PACQUIAO BANKING ON 'ZERO CORRUPTION', 'PERFORMANCE' IN CONGRESS TO WIN
[THE NOW equally famous Mommy D, the name that Dionisia Pacquiao adopted after her rise to fame as a TV comedienne and product endorser, shows off the dancing skills she acquired during a campaign rally of her son’s party, People’s Champ Movement, in General Santos City. AQUILES Z. ZONIO]
MANILA, APRIL 29, 2013 (INQUIRER) Eight-division boxing champ and Sarangani Rep.
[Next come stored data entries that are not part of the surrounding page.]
(* ===== verification/ErpReact.v ===== *)
(** * ERP example, the browser (examples/erp-react/src/lib/auth.ts)

    The state is the module's two variables.  A verification that [getUser] starts and
    does not wait for is returned beside its result; the caller runs it as a call of
    its own.  The digest is the platform's, a parameter. *)

From S2P Require Import Prelude JsValue JsString Json Effects Base64 ApiClient.

Record erp_config := {
  GGID_URL : string;
  CLIENT_ID : string;
  REDIRECT_URI : string;
  API_BASE : string
}.

Definition TENANT : string := "00000000-0000-0000-0000-000000000003".

Record erp_tab := { cachedUser : js; cachedToken : js }.
Definition erp_init : erp_tab := {| cachedUser := JNull; cachedToken := JNull |}.

Definition set_user (u : js) : prog erp_tab unit :=
  upd (fun s => Build_erp_tab u (cachedToken s)).
Definition set_token (t : js) : prog erp_tab unit :=
  upd (fun s => Build_erp_tab (cachedUser s) t).

Definition hasPermission (user : js) (perm : string) : option bool :=
  if negb (truthy user) then Some false
  else
    let permissions := opt_prop user "permissions" in
    admin ← js_includes permissions "admin";
    if (admin : bool) then Some true
    else
      direct ← js_includes permissions perm;
      if (direct : bool) then Some true else js_includes permissions (perm +:+ ":all").

Section ErpReact.
Context (cfg : erp_config) (browser : bool) (sha256 : list Z -> list Z).

Definition user_of (data : js) : js :=
  let d k := opt_prop data k in
  JObj [("user_id", js_or_list [d "sub"; d "user_id"] (JStr ""));
        ("username", js_or_list [d "username"; d "preferred_username"] (JStr "user"));
        ("email", js_or (d "email") (JStr "")); ("roles", js_or (d "roles") (JArr []));
        ("permissions", js_or (d "permissions") (JArr []))].

Definition verify_request (token : js) : request :=
  Request GET (API_BASE cfg +:+ "/api/auth/verify")
    [("Authorization", "Bearer " +:+ to_str token)] None.

(** A token is a string, so [===] is equality. *)
Definition verifyToken (token : js) : prog erp_tab js :=
  s ← get_state;
  if bool_decide (cachedToken s = token) && truthy (cachedUser s) then mret (cachedUser s)
  else
    try_catch (
      res ← fetch (verify_request token);
      if negb (rs_ok res) then mret JNull
      else
        data ← resp_json res;
        get data "sub";;
        let user := user_of data in
        set_token token;;
        set_user user;;
        mret user)
      (fun _ => mret JNull).

Definition getToken : prog erp_tab (option string) :=
  if browser then getItem Local "erp_token" else mret None.

(** [if (u) cachedUser = u]. *)
Definition keep_user (u : js) : prog erp_tab unit :=
  if truthy u then set_user u else mret tt.

(** The user it returns, and the verification it leaves running. *)
Definition getUser : prog erp_tab (js * option (prog erp_tab unit)) :=
  if negb browser then mret (JNull, None)
  else
    s ← get_state;
    if truthy (cachedUser s) then mret (cachedUser s, None)
    else
      token ← getToken;
      match nonempty token with
      | None => mret (JNull, None)
      | Some token => mret (JNull, Some (u ← verifyToken (JStr token); keep_user u))
      end.

Definition getUserAsync : prog erp_tab js :=
  if negb browser then mret JNull
  else
    token ← getToken;
    match nonempty token with
    | None => mret JNull
    | Some token => verifyToken (JStr token)
    end.

Definition authHeader : prog erp_tab (list (string * string)) :=
  t ← getToken;
  mret (("X-Tenant-ID", TENANT)
        :: match nonempty t with
           | Some t => [("Authorization", "Bearer " +:+ t)]
           | None => []
           end).

Definition logout : prog erp_tab unit :=
  removeItem Local "erp_token";;
  removeItem Local "erp_pkce_verifier";;
  set_user JNull;;
  set_token JNull;;
  emit "navigate" (JStr "/login").

(** [{ verifier, challenge: '' }]. *)
Definition generatePKCE : prog erp_tab (string * string) :=
  array ← random_bytes 32; mret (bufferToB64url array, "").

Definition auth_url (challenge : string) : string :=
  GGID_URL cfg +:+ "/api/v1/oauth/authorize?" +:+ URLSearchParams [
    ("response_type", "code"); ("client_id", CLIENT_ID cfg);
    ("redirect_uri", REDIRECT_URI cfg); ("scope", "openid profile email");
    ("state", "erp-react-pkce"); ("code_challenge", challenge);
    ("code_challenge_method", "S256")].

Definition buildAuthUrl : prog erp_tab string :=
  pkce ← generatePKCE;
  let verifier := pkce.1 in
  setItem Local "erp_pkce_verifier" verifier;;
  digest ← Act OYield (fun _ => Ret (sha256 (map Z.of_nat (utf8 verifier))));
  mret (auth_url (bufferToB64url digest)).

Definition exchange_request (code verifier : string) : request :=
  Request POST (GGID_URL cfg +:+ "/api/v1/oauth/token")
    [("Content-Type", "application/x-www-form-urlencoded"); ("X-Tenant-ID", TENANT)]
    (Some (URLSearchParams [
      ("grant_type", "authorization_code"); ("code", code);
      ("redirect_uri", REDIRECT_URI cfg); ("client_id", CLIENT_ID cfg);
      ("code_verifier", verifier)])).

Definition exchangeCodeForToken (code : string) : prog erp_tab js :=
  verifier ← getItem Local "erp_pkce_verifier";
  match nonempty verifier with
  | None => mret JNull
  | Some verifier =>
      res ← fetch (exchange_request code verifier);
      if negb (rs_ok res) then mret JNull
      else
        data ← resp_json res;
        access_token ← get data "access_token";
        setItem Local "erp_token" (to_str access_token);;
        removeItem Local "erp_pkce_verifier";;
        user ← verifyToken access_token;
        keep_user user;;
        mret access_token
  end.
End ErpReact.

#[global] Arguments exchange_request : simpl never.
#[global] Arguments verify_request : simpl never.

(** ** Properties *)

(** The login round trip needs the verifier the page kept, and uses it once. *)
Lemma exchange_needs_verifier cfg e w code :
  nonempty (w_local w !! "erp_pkce_verifier") = None ->
  run e (exchangeCodeForToken cfg code) w = (Done JNull, w).
Proof. intros H. unfold exchangeCodeForToken. run_steps. cbn [w_area]. by rewrite H. Qed.

(** A synchronous [getUser] trusts the cache, whatever token the storage holds. *)
Lemma getUser_cached cfg e w :
  truthy (cachedUser (w_st w)) = true ->
  run e (getUser cfg true) w = (Done (cachedUser (w_st w), None), w).
Proof. intros H. unfold getUser. cbn [negb]. run_steps. by rewrite H. Qed.

Lemma truthy_user_of data : truthy (user_of data) = true.
Proof. done. Qed.

(** Logging out clears the token, the verifier and both caches; but a verification
    that was waiting for the server caches its user when the answer comes, so the page
    shows a signed-in user with no token in the storage: [getUser] returns the user who
    logged out, and requests go out without a credential. *)
Lemma logout_during_verification (cfg : erp_config) (e : env) w token resp data :
  (cachedToken (w_st w) <> token \/ truthy (cachedUser (w_st w)) = false) ->
  rs_ok resp = true -> JSON_parse (rs_body resp) = Some data -> is_nullish data = false ->
  let '(pending, w1) := sync e (verifyToken cfg token) w in
  let w2 := (run e logout w1).2 in
  cachedUser (w_st w2) = JNull /\ w_local w2 !! "erp_token" = None
  /\ w_local w2 !! "erp_pkce_verifier" = None
  /\ exists k w3, pending = Act (OFetch (verify_request cfg token)) k
     /\ run e (k (Some resp)) w2 = (Done (user_of data), w3)
     /\ run e (getUser cfg true) w3 = (Done (user_of data, None), w3)
     /\ run e (authHeader true) w3 = (Done [("X-Tenant-ID", TENANT)], w3).
Proof.
  intros Hc Hok Hj Hn. destruct w as [s l se sc t]. unfold verifyToken.
  cbn -[logout getUser authHeader run verify_request bool_decide] in *.
  replace (bool_decide (cachedToken s = token) && truthy (cachedUser s))%bool with false.
  2: { destruct Hc as [Hc| ->]; [by rewrite bool_decide_eq_false_2|by rewrite andb_false_r]. }
  cbn -[logout getUser authHeader run]. unfold logout at 1 2 3, set_user, set_token. run_steps.
  cbn [snd w_st w_local set_area set_st log].
  split; [done|]. split; [by rewrite lookup_delete_ne, lookup_delete_eq|].
  split; [by rewrite lookup_delete_eq|].
  do 2 eexists. split; [reflexivity|]. split.
  { unfold logout, set_user, set_token. run_steps. cbn [snd]. cbn. rewrite Hok. cbn. rewrite Hj. cbn.
    unfold get. destruct data; try done; cbn; reflexivity. }
  split; [by rewrite getUser_cached|].
  unfold authHeader, getToken. run_steps. cbn. by rewrite lookup_delete_ne, lookup_delete_eq.
Qed.

(** ** Witnesses *)

Definition demo_cfg : erp_config := Build_erp_config "https://g" "c" "https://app/callback" "https://api".

Definition demo_claims : js := JObj [("sub", JStr "u1")].

Definition demo_tab : world erp_tab := page erp_init {["erp_token" := "t"]}.

Lemma logout_during_verification_witness :
  exists k w3,
    (sync (const_env None 0) (verifyToken demo_cfg (JStr "t")) demo_tab).1
      = Act (OFetch (verify_request demo_cfg (JStr "t"))) k
    /\ run (const_env None 0) (k (Some (Response 200 (stringify demo_claims))))
         (run (const_env None 0) logout
            (sync (const_env None 0) (verifyToken demo_cfg (JStr "t")) demo_tab).2).2
       = (Done (user_of demo_claims), w3)
    /\ run (const_env None 0) (getUser demo_cfg true) w3
       = (Done (user_of demo_claims, None), w3).
Proof.
  pose proof (logout_during_verification demo_cfg (const_env None 0) demo_tab (JStr "t")
    (Response 200 (stringify demo_claims)) demo_claims) as H.
  destruct H as (_ & _ & _ & k & w3 & H1 & H2 & H3 & _);
    [right; reflexivity|reflexivity|vm_compute; reflexivity|reflexivity|].
  exists k, w3. split; [exact H1|]. split; [exact H2|exact H3].
Defined.

(** A code exchanged while the backend cannot verify the token: the new token is stored
    and returned, the cached user is still the previous one. *)
Example exchange_keeps_old_user :
  let w := page (Build_erp_tab (JStr "old user") (JStr "old token"))
             {["erp_pkce_verifier" := "v"]} in
  let '(o, w') := run (script_env [Some (Response 200 (stringify (JObj [("access_token", JStr "new")])));
                                   Some (Response 503 "")] (fun _ => 0%Z) (fun _ _ _ => None))
                    (exchangeCodeForToken demo_cfg "code") w in
  o = Done (JStr "new") /\ w_local w' !! "erp_token" = Some "new"
  /\ cachedUser (w_st w') = JStr "old user".
Proof. vm_compute. auto. Qed.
Manny Pacquiao is banking on his so-called performance and “zero corruption” campaign to pull off wins for his party-mates against formidable election opponents in South Cotabato, Sarangani and General Santos City.
Although he is unopposed in his reelection bid in the lone district of Sarangani, Pacquiao has taken the role of a kingmaker in the region, giving his time, efforts and resources to boost the chances of candidates under his own party, People’s Champ Movement (PCM), which has coalesced with the United Nationalist Alliance (UNA).
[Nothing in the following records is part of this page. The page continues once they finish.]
Lemma tenant_admin_dead_links_witness :
  exists gs, roleFilteredGroups (Build_user_role platform_admin ["tenant:admin"] true false true)
               (JArr []) = Some gs
  /\ (forall h, In h (nav_hrefs "platform") ->
      In h (shown_hrefs gs) /\ route_denied ["tenant:admin"] h = true)
  /\ (forall h, In h (nav_hrefs "manager") ->
      ~ In h (shown_hrefs gs) /\ route_denied ["tenant:admin"] h = false).
Proof.
  apply (tenant_admin_dead_links ["tenant:admin"]
    (Build_user_role platform_admin ["tenant:admin"] true false true) (JArr [])); reflexivity.
Defined.

(** The session ends while a token is being validated: the answer still opens the page,
    with no token left in the storage. *)
Example unauthorized_during_verification :
  let e := status_env 200 in
  let '(p, w1) := sync e (guard_effect "/users" "/users") (demo_guard "") in
  let '(_, w2) := run e (handleUnauthorized "/users") w1 in
  let '(_, w3) := run e p w2 in
  w_local w3 !! "ggid_access_token" = None
  /\ guard_render "/users" (w_st w2) = Spinner
  /\ guard_render "/users" (w_st w3) = ConsolePage.
Proof. vm_compute. done. Qed.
His wife, Jinkee, is vying for vice governor of Sarangani against a veteran and tested opponent, incumbent provincial Board Member Eleanor Saguiguit of the Liberal Party, and independent candidate Jose Lorde Villamor.
Pacquiao’s younger brother, Rogelio, is up against incumbent Pedro Acharon Jr., in the first district, which covers General Santos and the towns of Polomolok, Tupi and Tampakan in South Cotabato.
Pacquiao has teamed up with General Santos’ top councilor and son of a billionaire fishing tycoon, Ronnel Rivera, who is trying to unseat incumbent Mayor Darlene Antonino-Custodio.
Custodio won by over 30,000 votes against Pacquiao when they faced off during the 2007 congressional race.
During the opening campaign salvo of the PCM-UNA, Pacquiao boasted his performance as a lawmaker. But his critics are asking: What performance?
According to the website of the House of Representatives, Pacquiao, in his first term as lawmaker, authored 12 bills and coauthored 47 others. Not even one measure became a law.
“During his first term as congressman, Sir Manny focused on meeting what the constituents want,” said his chief of staff in General Santos, Bren Evangelio. “We provided projects based on the recommendations of barangay captains and mayors.”
“On his second term, we will focus on addressing the needs of the people,” he added.
From 2010 to 2013, Evangelio claimed that his boss constructed about 20 multipurpose mini-gymnasiums throughout the province through his Priority Development Assistance Fund (PDAF).
“We rehabilitated a public market and constructed barangay halls, water systems, a slaughterhouse and classrooms in different towns of the province,” he said.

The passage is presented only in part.